You definitely should be able to do this exercise without doing the work equivalent to a JOIN in application code, i.e. by fetching all rows from both orderlines and products and iterating through them. You don't have to be an SQL wizard to do that one. JOIN is to SQL what a loop is to a procedural language -- in that both are fundamental language features that you should know how to use.
One trap people fall into is thinking that the whole report has to be produced in a single SQL query. Not true! Most reports don't fit into a rectangle, as Tony Andrews points out. There are lots of rollups, summaries, special cases, etc. so it's both simpler and more efficient to fetch parts of the report in separate queries. Likewise, in a procedural language you wouldn't try do all your computation in a single line of code, or even in a single function (hopefully).
Some reporting tools insist that a report is generated from a single query, and you have no opportunity to merge in multiple queries. If so, then you need to produce multiple reports (and if the boss wants it on one page, then you need to do some paste-up manually).
To get a list of all products ordered (with product name), dates of last three purchases, and comment on latest order is straightforward:
SELECT o.*, l.*, p.*
FROM Orders o
JOIN OrderLines l USING (order_id)
JOIN Products p USING (product_id)
WHERE o.customer_id = ?
ORDER BY o.order_date;
It's fine to iterate over the result row-by-row to extract the dates and comments on the latest orders, since you're fetching those rows anyway. But make it easy on yourself by asking the database to return the results sorted by date.
Year of first purchase is available from the previous query, if you sort by the order_date and fetch the result row-by-row, you'll have access to the first order. Otherwise, you can do it this way:
SELECT YEAR(MIN(o.order_date)) FROM Orders o WHERE o.customer_id = ?;
Sum of product purchases for the last 12 months is best calculated by a separate query:
SELECT SUM(l.quantity * p.price)
FROM Orders o
JOIN OrderLines l USING (order_id)
JOIN Products p USING (product_id)
WHERE o.customer_id = ?
AND o.order_date > CURDATE() - INTERVAL 1 YEAR;
edit: You said in another comment that you'd like to see how to get the dates of the last three purchases in standard SQL:
SELECT o1.order_date
FROM Orders o1
LEFT OUTER JOIN Orders o2
ON (o1.customer_id = o2.customer_id AND (o1.order_date < o2.order_date
OR (o1.order_date = o2.order_date AND o1.order_id < o2.order_id)))
WHERE o1.customer_id = ?
GROUP BY o1.order_id
HAVING COUNT(*) <= 3;
If you can use a wee bit of vendor-specific SQL features, you can use Microsoft/Sybase TOP n, or MySQL/PostgreSQL LIMIT:
SELECT TOP 3 order_date
FROM Orders
WHERE customer_id = ?
ORDER BY order_date DESC;
SELECT order_date
FROM Orders
WHERE customer_id = ?
ORDER BY order_date DESC
LIMIT 3;

Set operations are not as expressive as procedural operations
Perhaps more like: "Set operations are not as familiar as procedural operations to a developer used to procedural languages" ;-)
Doing it iteratively as you have done now is fine for small sets of data, but simply doesn't scale the same way. The answer to whether you did the right thing depends on whether you are satisfied with the performance right now and/or don't expect the amount of data to increase much.
If you could provide some sample code, we might be able to help you find a set-based solution, which will be faster to begin with and scale far, far better. As GalacticCowboy mentioned, techniques such as temporary tables can help make the statements far more readable while largely retaining the performance benefits.
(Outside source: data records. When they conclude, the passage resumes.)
(** The [while let] loop of [decode_all]. *)
Fixpoint decode_loop (fuel : nat) (buf : bytes) (cursor : Z) (out : list WalRecord)
    (last_valid : Z) : option (Result (list WalRecord * Z)) :=
  match fuel with
  | O => None
  | S fuel =>
      match decode_frame buf cursor with
      | None => None
      | Some (Err e) => Some (Err e)
      | Some (Ok None) => Some (Ok (out, last_valid))
      | Some (Ok (Some d)) =>
          let out := out ++ [record_of_frame d] in
          let last_valid := frame_end cursor d in
          match df_next_offset d with
          | None => Some (Ok (out, last_valid))
          | Some next => decode_loop fuel buf next out last_valid
          end
      end
  end.

(** One iteration per frame, and every frame is at least 25 bytes long. *)
Definition decode_all (buf : bytes) : option (Result (list WalRecord * Z)) :=
  decode_loop (S (length buf)) buf 0 [] 0.

(** ** Frames of records *)

(** Lengths the format represents faithfully: below the sentinel. *)
Definition size_ok (key : bytes) (value : option bytes) : Prop :=
  blen key < u32_max /\ match value with Some v => blen v < u32_max | None => True end.

Definition value_len_field (value : option bytes) : Z :=
  match value with Some v => blen v | None => VALUE_NONE end.

Definition value_bytes (value : option bytes) : bytes :=
  match value with Some v => v | None => [] end.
In most RDBMS you have the option of temporary tables or local table variables that you can use to break up a task like this into manageable chunks.
I don't see any way to easily do this as a single query (without some nasty subqueries), but it still should be doable without dropping out to procedural code, if you use temp tables.

This problem may not have been solvable by one query. I see several distinct parts...
For one customer
Get a list of all products ordered (with product name)
Get year of first purchase
Get dates of last three purchases
Get comment on latest order
Get sum of product purchases for the last 12 months
Your procedure is steps 1 - 5 and SQL gets you the data.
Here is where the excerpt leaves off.